Three hours have passed, and I have maybe 15 pages of scribbled notes, replete with swearing, wild punctuation and outright academic dishonesty. Time for calories. I like a simple carby lunch, nothing to complex to digest, just fuel for the fire. Baked potatoes or hot dogs are favourite. Once that has been set to, time for more coffee and probably a small nicotine hit. I smoke a pipe, originally for affectation, but now out of academic necessity.

 

The afternoon

Here is the meat of the day, the jam in the sandwich, the super bowl halftime show.

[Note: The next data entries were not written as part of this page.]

(** Loading a file is made of atoms other than those of the renaming. *)
Lemma load_file_moves fuel index (w w' : World) :
  ends_in (load_file E fuel index w) w' → moves false w w'.
Proof.
  pose proof (good_load_file false fuel w index) as H.
  destruct (load_file E fuel index w); simpl in *; intros Hend; [subst; tauto..|done].
Qed.

(** *** What the atoms keep *)

Lemma find_pdf_files_scan dir (w : World) :
  ∃ l, _find_pdf_files E dir w = Done (scan (disk w) dir) (set_log l w).
Proof.
  unfold _find_pdf_files, scan.
  destruct (os_listdir E (disk w) dir) as [names|[|e]].
  - exists (log w). by destruct w.
  - by eexists.
  - by eexists.
Qed.

Lemma close_current_doc_done (w : World) :
  _close_current_doc E w = Done tt (close_world w).
Proof.
  unfold close_world, _close_current_doc. by destruct (doc w).
Qed.

Lemma close_world_frame (w : World) :
  doc (close_world w) = None
  ∧ pdf_files (close_world w) = pdf_files w
  ∧ current_index (close_world w) = current_index w
  ∧ folder (close_world w) = folder w
  ∧ disk (close_world w) = disk w
  ∧ duplicate_handling_choice (close_world w) = duplicate_handling_choice w
  ∧ rename_attempts (log (close_world w)) = rename_attempts (log w)
  ∧ destroyed (close_world w) = destroyed w
  ∧ directory_answers (close_world w) = directory_answers w.
Proof.
  unfold close_world, _close_current_doc.
  destruct (doc w) as [d|] eqn:Hd; [|done]. cbv zeta.
  by destruct (doc_close E d).
Qed.

Lemma moves_open_document r (w w' : World) :
  moves r w w' →
  open_document (log w) = Some (doc w) → open_document (log w') = Some (doc w').
Proof.
  induction 1 as [|x y z Hxy _ IH]; [done|]. intros Hx. apply IH. clear IH.
  destruct Hxy; simpl; rewrite ?Hx; try done.
  - by destruct e.
  - rewrite H. by rewrite bool_decide_eq_true_2.
  - by rewrite H.
  - by rewrite H.
  - by rewrite H0.
  - by rewrite H0.
Qed.

Lemma open_document_split later e earlier h :
  open_document (later ++ e :: earlier) = Some h →
  ∃ held, open_document earlier = Some held
          ∧ match e with
            | EvOpen _ _ | EvRename _ _ _ => held = None
            | _ => True
            end.
Proof.
  revert h. induction later as [|e' later IH]; intros h; simpl.
  - destruct (open_document earlier) as [held|]; [|done]. intros H.
    exists held. split; [done|]. by destruct e, held.
  - destruct (open_document (later ++ e :: earlier)) as [h'|]; [|done].
    intros _. by eapply IH.
Qed.

Lemma moves_choice r (w w' : World) :
  moves r w w' →
  valid_choice (duplicate_handling_choice w) →
  valid_choice (duplicate_handling_choice w')
  ∧ (duplicate_handling_choice w ≠ Some "ask" →
     duplicate_handling_choice w' = duplicate_handling_choice w
     ∧ prompts (log w') = prompts (log w)
     ∧ dialog_answers w' = dialog_answers w).
Proof.
  induction 1 as [|x y z Hxy _ IH]; [done|]. intros Hx.
  assert (valid_choice (duplicate_handling_choice y)
          ∧ (duplicate_handling_choice x ≠ Some "ask" →
             duplicate_handling_choice y = duplicate_handling_choice x
             ∧ prompts (log y) = prompts (log x)
             ∧ dialog_answers y = dialog_answers x)) as [Hy Hkeep].
  { destruct Hxy; simpl; try done.
    - split; [done|]. by destruct e.
    - split; [|done]. unfold valid_choice.
      destruct click; simpl in *;
        [by right; left|by right; right; left|by right; right; right|done]. }
  destruct (IH Hy) as [Hz Hz']. split; [done|]. intros Hne.
  destruct (Hkeep Hne) as (E1 & E2 & E3).
  destruct Hz' as (F1 & F2 & F3); [congruence|]. repeat split; congruence.
Qed.

Lemma moves_disk (w w' : World) :
  moves false w w' →
  disk w' = disk w ∧ rename_attempts (log w') = rename_attempts (log w).
Proof.
  induction 1 as [|x y z Hxy _ [IH1 IH2]]; [done|].
  rewrite IH1, IH2. clear IH1 IH2.
  destruct Hxy; simpl; try done. by destruct e.
Qed.

(** A file that opens is presented by the first call of [load_file]. *)
Lemma load_file_presents fuel index (w : World) g :
  (0 ≤ index)%Z → pdf_files w !! Z.to_nat index = Some g →
  fitz_open E (disk w) (path_join E (folder w) g) = inl tt →
  load_file E (S fuel) index w = Done tt (presented (close_world w) g).
Proof.
  intros H0 Hg Hopen. simpl. unfold bind. rewrite close_current_doc_done.
  destruct (close_world_frame w) as (_ & Hfiles & _ & Hfolder & Hdisk & _).
  rewrite Hfiles, Hfolder, Hdisk.
  pose proof (lookup_lt_Some _ _ _ Hg) as Hlt.
  destruct (Z.leb_spec (Z.of_nat (length (pdf_files w))) index); [lia|].
  unfold py_getitem, py_index. cbv zeta.
  destruct (Z.leb_spec 0 index); [|lia].
  destruct (Z.ltb_spec index (Z.of_nat (length (pdf_files w)))); [|lia].
  rewrite Hg, Hopen. unfold presented. by rewrite Hfolder.
Qed.

(** *** The remembered choice *)

(** C5: whatever the user does, the stored choice stays one of "ask",
    "rename_again", "add_numbering" and "skip" (never none); once it is not
    "ask" it stays what it is, the duplicate dialog is not shown again and no
    answer to it is consumed, and every collision takes the stored choice as
    its action.  A dialog closed without a choice stores nothing, also with
    the remember box ticked; a button pressed with the box ticked stores that
    button's action. *)
Theorem remembered_choice_is_applied fuel ops (w w' : World) :
  valid_choice (duplicate_handling_choice w) →
  ends_in (run E fuel ops w) w' →
  valid_choice (duplicate_handling_choice w')
  ∧ (duplicate_handling_choice w ≠ Some "ask" →
     duplicate_handling_choice w' = duplicate_handling_choice w
     ∧ prompts (log w') = prompts (log w)
     ∧ dialog_answers w' = dialog_answers w)
  ∧ (duplicate_handling_choice w' ≠ Some "ask" →
     ∀ b f, choose_action b f w' = Done (duplicate_handling_choice w') w')
  ∧ (∀ b f click remember rest,
       duplicate_handling_choice w' = Some "ask" →
       dialog_answers w' = (click, remember) :: rest →
       ∃ w1, choose_action b f w' = Done (action_of_click click) w1
             ∧ duplicate_handling_choice w1
               = (if remember && negb (bool_decide (click = CloseWindow))
                  then action_of_click click else Some "ask")).
Proof.
  intros Hvalid Hend. apply run_moves in Hend.
  destruct (moves_choice _ _ _ Hend Hvalid) as [Hv Hkeep].
  split; [done|]. split; [done|]. split.
  - intros Hne b f. unfold choose_action. by rewrite bool_decide_eq_false_2.
  - intros b f click remember rest Hask Hq. unfold choose_action.
    rewrite bool_decide_eq_true_2 by done. simpl negb. cbv iota.
    unfold bind, duplicate_dialog. rewrite Hq. cbn [fst snd].
    destruct click, remember; simpl; eexists; (split; [reflexivity|]); simpl; done.
Qed.

(** *** What loading a file establishes *)

Lemma safe_bind {A B} (w : World) (m : World → Result Disk A)
    (k : A → World → Result Disk B) Q R :
  safe (m w) Q → (∀ a w1, Q a w1 → safe (k a w1) R) → safe (bind m k w) R.
Proof.
  unfold bind. intros Hm Hk. destruct (m w) as [a w1|w1|e w1|]; simpl in *; try done.
  by apply Hk.
Qed.

Lemma safe_conj {A} (res : Result Disk A) (Q Q' : A → World → Prop) :
  safe res Q → safe res Q' → safe res (λ a w, Q a w ∧ Q' a w).
Proof. by destruct res. Qed.

Lemma safe_weaken {A} (res : Result Disk A) (Q Q' : A → World → Prop) :
  safe res Q → (∀ a w', Q a w' → Q' a w') → safe res Q'.
Proof. destruct res; simpl; [|done..]. intros HQ HQ'. by apply HQ'. Qed.

Lemma safe_find dir (w : World) :
  safe (_find_pdf_files E dir w)
    (λ _ w', pdf_files w' = pdf_files w ∧ current_index w' = current_index w
             ∧ folder w' = folder w ∧ doc w' = doc w ∧ disk w' = disk w
             ∧ destroyed w' = destroyed w).
Proof.
  unfold _find_pdf_files. by destruct (os_listdir E (disk w) dir) as [names|[|e]].
Qed.

(** [_select_and_load_new_folder_core] either leaves the files, the cursor,
    the folder and the open document as they are, or returns [True] with the
    cursor at 0 and no document open. *)
Lemma safe_select answers :
  ∀ w : World,
    safe (select_loop E answers w)
      (λ b w', disk w' = disk w ∧ destroyed w' = destroyed w
               ∧ ((pdf_files w' = pdf_files w ∧ current_index w' = current_index w
                   ∧ folder w' = folder w ∧ doc w' = doc w)
                  ∨ (b = true ∧ current_index w' = 0%Z ∧ doc w' = None))).
Proof.
  induction answers as [|d rest IH]; intros w; simpl; [done|].
  set (w0 := set_log _ _).
  case_bool_decide.
  { unfold bind, askyesno. simpl. destruct (yesno_answers w); simpl; [done|].
    split; [done|]. split; [done|]. by left. }
  destruct (_ && _).
  { simpl. split; [done|]. split; [done|]. by left. }
  eapply safe_bind; [apply safe_find|].
  intros files w1 (Hf & Hi & Hd & Hdoc & Hdisk & Hdes). destruct files as [|file files].
  - unfold bind, showerror, emit.
    eapply safe_weaken; [apply IH|]. simpl.
    intros b w2 (-> & -> & Hcase). rewrite Hdisk, Hdes. split; [done|]. split; [done|].
    destruct Hcase as [(-> & -> & -> & ->)|?]; [left|by right].
    by rewrite Hf, Hi, Hd, Hdoc.
  - unfold bind. rewrite close_current_doc_done. simpl.
    destruct (close_world_frame w1) as (Hc & _ & _ & _ & -> & _ & _ & -> & _).
    rewrite Hdisk, Hdes. split; [done|]. split; [done|]. by right.
Qed.

Lemma viewing_presented (w : World) g :
  (0 ≤ current_index w)%Z →
  pdf_files w !! Z.to_nat (current_index w) = Some g →
  fitz_open E (disk w) (path_join E (folder w) g) = inl tt →
  viewing (presented w g).
Proof.
  intros H0 Hg Hopen _ f [_ Hf]. simpl in Hf. rewrite Hg in Hf.
  injection Hf as <-. done.
Qed.

Lemma viewing_past_end (w : World) :
  (Z.of_nat (length (pdf_files w)) ≤ current_index w)%Z → viewing w.
Proof.
  intros Hge _ f [H0 Hf]. apply lookup_lt_Some in Hf. lia.
Qed.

Black coffee is the order of the hour, with an accompanying cigar if I can get away with it. The work is arrangement and styling, taking the ideas I found in the morning, sorting the wheat from the chaff, and putting what remains in an order that is comprehensible by the average human. This is the most mentally exhausting part of the day, as it is an exercise in summation and translation, taking the jumbled scarecrow of my own thoughts, shoving it in a top hat and tails and trying to make it tap dance. Once done, usually around 3 or 4, tea and cake is called for. Re-caffeinated, the remaining work is polishing, tidying and spellcheck. This done, one should, hopefully, be in possession of a reasonable lucid and interesting arrangement of thoughts on one of the cornerstones of English Literature. If not, you have several pages that are slightly less useful than yesterday’s newspaper. Either way, you hit send on the email, apply several pints of courage, and get ready to do it all again tomorrow. Except tomorrow, I’m punting for Scholars, and brain becomes firmly replaced by body.

 

Tom’s Punting life

 

Punting: hard

 

Punting requires almost every major muscle group working at once, hence why most people who do it full time resemble a pyramid stuck end first into a shire horse. It requires the legs, the core, the back and the upper body. Atop of this, one has to deliver a commentary and occasionally outright but interesting fibs on the local flora, fauna and history of the large stretches of land which you are navigating. Good fuel is generally the most basic carbs, proteins and vitamins you can find, washed down with a metric short-ton of the perennial and eternal coffee bean. If you can get your mitts on a metric short yon of kendal mint cake, all the better.

 

Rain

 

Weather is something that one becomes keenly aware of on the river. A slight breeze can send one careering towards a bank, with only the strength of one’s convictions to cushion the embarrassment. Rain is another matter. There is no actual slowing down, but rather a time dilation effect wherein every meter of water traversed feel like several thousand miles in lead boots.

 

Heaven on the river

 

However, despite the rain and the exhaustion, there are willow trees. There is sunlight. There is fresh air. There is, fairly often, ducklings. The sight of these ancient monoliths of finest scholarly architecture set amongst English gardens is best seen floating gently along a river. As ratty says, there are few things more pleasant to messing about in boats, all the more as an antidote to messing about in books.